Amour
Grand chelem pour Michael Haneke qui, après la Palme d'Or et le César du meilleur film, remporte celui de l'Oscar du meilleur film étranger (même si celui du meilleur film tout court lui a échappé), tandis que ses comédiens Jean‑Louis Trintignant et Emmanuelle Riva sont eux aussi couverts d'honneurs. Au‑delà d'un consensus critique qui pourrait agacer, ce triomphe est symptomatique de l'universalité du film et de son thème. Le cinéma d'Haneke montre avec la froideur de l'observateur objectif ce que l'on ne veut pas voir. Ici, c'est donc le drame ordinaire d'un couple confronté à la vieillesse qui cristallise finalement les craintes de toutes et tous : la réalité de notre propre mortalité et celle de ceux que nous aimons.
En appelant son film « Amour », le réalisateur autrichien prend à revers la convention cinématographique qui veut que ce soit la genèse d'une histoire d'amour qui fait les plus beaux récits romanesques. Pourtant, les vraies démonstrations d'amour sont celles qui durent, qui exigent du sacrifice, de l'abnégation. C'est tout le propos du film qui, par une mise en scène sobre et distanciée, traduit la solitude, la tristesse mais aussi le courage et l'inébranlable volonté du personnage de Trintignant (absolument génial) qui décide d'aimer jusqu'au bout, jusqu'à la fin.
Mais l'ascétisme du récit n'empêche pas Haneke de laisser l'imaginaire contaminer son cinéma.

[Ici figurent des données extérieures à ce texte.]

(* ===== verification/ArmRun.v ===== *)
(** * The fetch loop (src/arch_arm/common/armemu32.c, armio.c)

    [ARMul_Emulate32]: the pipeline of two prefetched instructions, the scheduled events,
    the exceptions, a cycle of the devices and the execution of one instruction.

    The hooks of the debugger and of the logs are off: [debugmode], [CallDebug], [tea_pc]
    and [logon] are 0, so that [have_bp] is 0.  [stop_simulator] stays 0: only the
    debugger sets it.  What the machine does in a cycle ([mach_io_do_cycle] and the
    updates of the devices) and [ARMul_Debug], which no file of the repository defines,
    are parameters. *)

From Stdlib Require Import ZArith Bool.
From stdpp Require Import base numbers option list.
From S2P Require Import Prelude Words Bus ArmState ArmSupp ArmShift ArmExec Thumb.
From S2P Require Import ArmMachine ArmTlb ArmCache ArmMmu ArmMem ArmTransfer ArmCopro.

Definition STOP : Z := 0.
Definition ONCE : Z := 2.
Definition RUN : Z := 3.

Definition set_isize (st : ARMul_State) (v : Z) : ARMul_State :=
  {| Emulate := Emulate st; Reg := Reg st; RegBank := RegBank st; Cpsr := Cpsr st; Spsr
     := Spsr st; NFlag := NFlag st; ZFlag := ZFlag st; CFlag := CFlag st; VFlag := VFlag
     st; IFFlags := IFFlags st; SFlag := SFlag st; TFlag := TFlag st; Bank := Bank st;
     Mode := Mode st; NumIcycles := NumIcycles st; NextInstr := NextInstr st; NtransSig
     := NtransSig st; abortSig := abortSig st; Aborted := Aborted st; AbortAddr :=
     AbortAddr st; bigendSig := bigendSig st; prog32Sig := prog32Sig st; NresetSig :=
     NresetSig st; NfiqSig := NfiqSig st; NirqSig := NirqSig st; is_v4 := is_v4 st;
     is_v5 := is_v5 st; is_v5e := is_v5e st; is_XScale := is_XScale st;
     vector_remap_flag := vector_remap_flag st; vector_remap_addr := vector_remap_addr
     st; mmu_control := mmu_control st; isize := v |}.

(** The local variables [decoded], [loaded] and [pc]. *)
Record pipe : Type := { decoded : Z; loaded : Z; ppc : Z }.

(** How an iteration ends: [break] out of the loop, or its condition. *)
Inductive flow : Type := Leave | Again.

(** What the loop calls and this library does not model. *)
Record run_env (B : Type) : Type := {
  mach_io_do_cycle : arm_sys B -> result (arm_sys B);
  ARMul_Debug : arm_sys B -> arm_sys B
}.
Arguments mach_io_do_cycle {B} r s : rename.
Arguments ARMul_Debug {B} r s : rename.

Section run.
Context {B : Type} `{Bus B} (ops : mmu_ops_t B) (cps : cp_ops (B := B)) (env : run_env B).
Implicit Types (s : arm_sys B) (p : pipe).

(** ** The pipeline *)

Definition fetch_with (f : arm_machine B -> Z -> Z -> result (Z * arm_machine B))
    (s : arm_sys B) (address : Z) : result (Z * arm_sys B) :=
  let! (w, m) := f (proc s) (u32 address) (isize (st_of s)) in Val (w, set_proc s m).

(** The pipeline advances by one instruction. *)
Definition advance (seq inced normal : bool) (s : arm_sys B) (p : pipe)
    : result (Z * arm_sys B * pipe) :=
  let size := isize (st_of s) in
  let s :=
    if inced then s else on_st (fun st => set_reg st 15 (u32 (reg st 15 + size))) s in
  let pc := u32 (ppc p + size) in
  let! (w, s) :=
    fetch_with (if seq then ARMul_LoadInstrS ops else ARMul_LoadInstrN ops) s (pc + size * 2) in
  let s := if normal then on_st (fun st => set_NextInstr st SEQ) s else s in
  Val (decoded p, s, {| decoded := loaded p; loaded := w; ppc := pc |}).

(** The program counter has been changed: three fetches. *)
Definition refill (resume : bool) (s : arm_sys B) : result (Z * arm_sys B * pipe) :=
  let size := isize (st_of s) in
  let pc := reg (st_of s) 15 in
  let s := on_st (fun st => set_reg st 15 (u32 (pc + size * 2))) s in
  let s := on_st (fun st => set_AbortAddr (set_Aborted st 0) 1) s in
  let first := if resume then ARMul_ReLoadInstr ops else ARMul_LoadInstrN ops in
  let next := if resume then ARMul_ReLoadInstr ops else ARMul_LoadInstrS ops in
  let! (instr, s) := fetch_with first s pc in
  let! (d, s) := fetch_with next s (pc + size) in
  let! (l, s) := fetch_with next s (pc + size * 2) in
  let s := on_st (fun st => set_NextInstr st SEQ) s in
  Val (instr, s, {| decoded := d; loaded := l; ppc := pc |}).

Definition fetch (s : arm_sys B) (p : pipe) : result (Z * arm_sys B * pipe) :=
  let next := NextInstr (st_of s) in
  if next =? SEQ then advance true false false s p
  else if next =? NONSEQ then advance false false true s p
  else if next =? PCINCEDSEQ then advance true true true s p
  else if next =? PCINCEDNONSEQ then advance false true true s p
  else refill (next =? RESUME) s.

(** ** Exceptions and cycles *)

(** The exception that is taken before the next instruction. *)
Definition pending_vector (st : ARMul_State) : option Z :=
  if NresetSig st =? 0 then Some ARMul_ResetV
  else if negb (c_true (NfiqSig st)) && negb (c_true (FFLAG st)) then Some ARMul_FIQV
  else if negb (c_true (NirqSig st)) && negb (c_true (IFLAG st)) then Some ARMul_IRQV
  else None.

Definition io_do_cycle (s : arm_sys B) : result (arm_sys B) :=
  let s := set_prescale s (prescale s - 1) in
  if prescale s <=? 0 then mach_io_do_cycle env (set_prescale s (io_cycle_divisor s))
  else Val s.

(** ** One instruction *)

Definition sys_execute (fuel : nat) (s : arm_sys B) (instr pc : Z) : wait (arm_sys B) :=
  match machine_execute ops (proc s) instr pc with
  | Some r => Some (let! m := r in Val (set_proc s m))
  | None => cp_switch ops cps fuel s instr (BITS instr 20 27)
  end.

(** With the translation of a Thumb instruction. *)
Definition sys_step (fuel : nat) (s : arm_sys B) (instr pc : Z) : wait (arm_sys B) :=
  if c_true (TFlag (st_of s)) then
    match ARMul_ThumbDecode (st_of s) pc instr with
    | (t_undefined, _, st) => Some (Val (on_st (fun _ => ARMul_UndefInstr st) s))
    | (t_branch, _, st) => Some (Val (on_st (fun _ => st) s))
    | (t_decoded, new, st) => sys_execute fuel (on_st (fun _ => st) s) new pc
    end
  else sys_execute fuel s instr pc.

(** The label [donext] and what follows it. *)
Definition tea_break (pc : Z) (s : arm_sys B) : arm_sys B :=
  if c_true (tea_break_ok s) && (pc =? tea_break_addr s) then
    set_tea_break_ok (ARMul_Debug env s) 0
  else set_tea_break_ok s 1.

Definition test_emulate (s : arm_sys B) : flow * arm_sys B :=
  if Emulate (st_of s) =? ONCE then (Again, on_st (fun st => set_Emulate st STOP) s)
  else if Emulate (st_of s) =? RUN then (Again, s) else (Leave, s).

(** ** The loop *)

Definition emulate_body (fuel : nat) (s : arm_sys B) (p : pipe)
    : wait (flow * arm_sys B * pipe) :=
  let s := on_st (fun st => set_isize st (INSN_SIZE st)) s in
  wbind (Some (fetch s p)) (fun '(instr, s, p) =>
    let s := if EventSet s =? 0 then s else ARMul_EnvokeEvent s in
    match pending_vector (st_of s) with
    | Some v => Some (Val (Leave, on_st (fun st => ARMul_Abort st v) s, p))
    | None =>
        if Emulate (st_of s) <? ONCE then
          Some (Val (Leave, on_st (fun st => set_NextInstr st RESUME) s, p))
        else
          wbind (Some (io_do_cycle s)) (fun s =>
            let s := set_NumInstrs s (u64 (NumInstrs s + 1)) in
            wbind (sys_step fuel s instr (ppc p)) (fun s =>
              let (f, s) := test_emulate (tea_break (ppc p) s) in
              Some (Val (f, s, p))))
    end).

(** [n] bounds the iterations, [fuel] the waits of co-processors. *)
Fixpoint emulate_loop (n fuel : nat) (s : arm_sys B) (p : pipe) : wait (arm_sys B * pipe) :=
  match n with
  | O => None
  | S n =>
      wbind (emulate_body fuel s p) (fun '(f, s, p) =>
        match f with Leave => Some (Val (s, p)) | Again => emulate_loop n fuel s p end)
  end.

(** The local variables start from the saved pipeline or from 0. *)
Definition pipe_of (s : arm_sys B) : pipe :=
  if NextInstr (st_of s) <? PRIMEPIPE then
    {| decoded := s_decoded s; loaded := s_loaded s; ppc := s_pc s |}
  else {| decoded := 0; loaded := 0; ppc := 0 |}.

Definition save_pipe (s : arm_sys B) (p : pipe) : arm_sys B :=
  set_s_pc (set_s_loaded (set_s_decoded s (decoded p)) (loaded p)) (ppc p).

Definition ARMul_Emulate32 (n fuel : nat) (s : arm_sys B) : wait (Z * arm_sys B) :=
  wbind (emulate_loop n fuel s (pipe_of s)) (fun '(s, p) =>
    Some (Val (ppc p, save_pipe s p))).
End run.
Lemma body_n op :
  0 <= op < 16 -> is_test op = false ->
  dp_body op false rhs rhss st instr
  = Some (Val (written op
      (fst (fst (dp_result op rn so shc (c_true (CFlag st)) (c_true (VFlag st))))))).
Proof.
  intros Hop Hm. unfold written. rewrite Hm.
  enum_Z op 0 16; cbn [dp_body dp_result]; try discriminate Hm; clear Hm.
  all: erewrite dp_ok by eassumption.
  all: rewrite ?not_c_st1, ?CFlag_st1; do 3 f_equal; try done.
  all: first [ by cbn [fst]; words | by apply sub_as_sum | by apply rsb_as_sum | by apply awc_sub
             | by apply awc_rsb | by cbn; rewrite Z.add_0_r | reflexivity ].
Qed.
End reference.

(** C3: Every ARM data processing instruction with a general destination register, in
    all its encodings, leaves exactly the state the architecture manual prescribes. *)
Theorem arm_dp_reference st instr pc :
  arm_wf st -> is_dp instr -> mainswitch st instr pc = Some (Val (dp_spec st instr)).
Proof.
  intros Hw Hdp. rewrite mainswitch_dp by done.
  destruct (rhs_fn_ok st instr Hw Hdp) as [Hrhs Hrhss].
  destruct (operand_CV st instr) as [HC HV].
  pose proof (LHS_ok st instr Hw) as Hlhs.
  pose proof (LHS_operand st instr Hw Hdp) as Hlhs1. rewrite Hlhs in Hlhs1.
  pose proof (rn_u32 st instr Hw). pose proof (shifter_operand_u32 st instr Hw).
  pose proof (BITS_range instr 21 24 ltac:(lia) ltac:(lia)).
  pose proof (dp_Rd _ Hdp). pose proof (wf_C _ Hw).
  rewrite (flag_b2z _ (wf_V _ Hw)) in HV.
  unfold dp_spec. destruct (shifter_operand st instr) as [so shc]. cbn [fst snd] in *.
  destruct (BIT instr 20) eqn:H20.
  - erewrite body_s by eassumption. by destruct (dp_result _ _ _ _ _ _) as [[? ?] ?].
  - destruct (dp_no_misc _ Hdp) as [|Hm]; [congruence|].
    erewrite body_n with (shc := shc) by eassumption. by destruct (dp_result _ _ _ _ _ _) as [[? ?] ?].
Qed.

Entre une scène de cauchemar d'une simplicité follement maîtrisée digne d'un grand film d'horreur, et une fin laissant le soin au spectateur d'imaginer le sort du protagoniste masculin, Amour livre de beaux moments en suspension, avant de laisser le personnage de la fille (Isabelle Huppert) seule face au vide laissé par l'absence. La grande force du long métrage est là, dans sa façon d'exprimer avec peu de mots, d'images et de sons, des vertiges existentiels cruciaux dans notre rapport à la vie.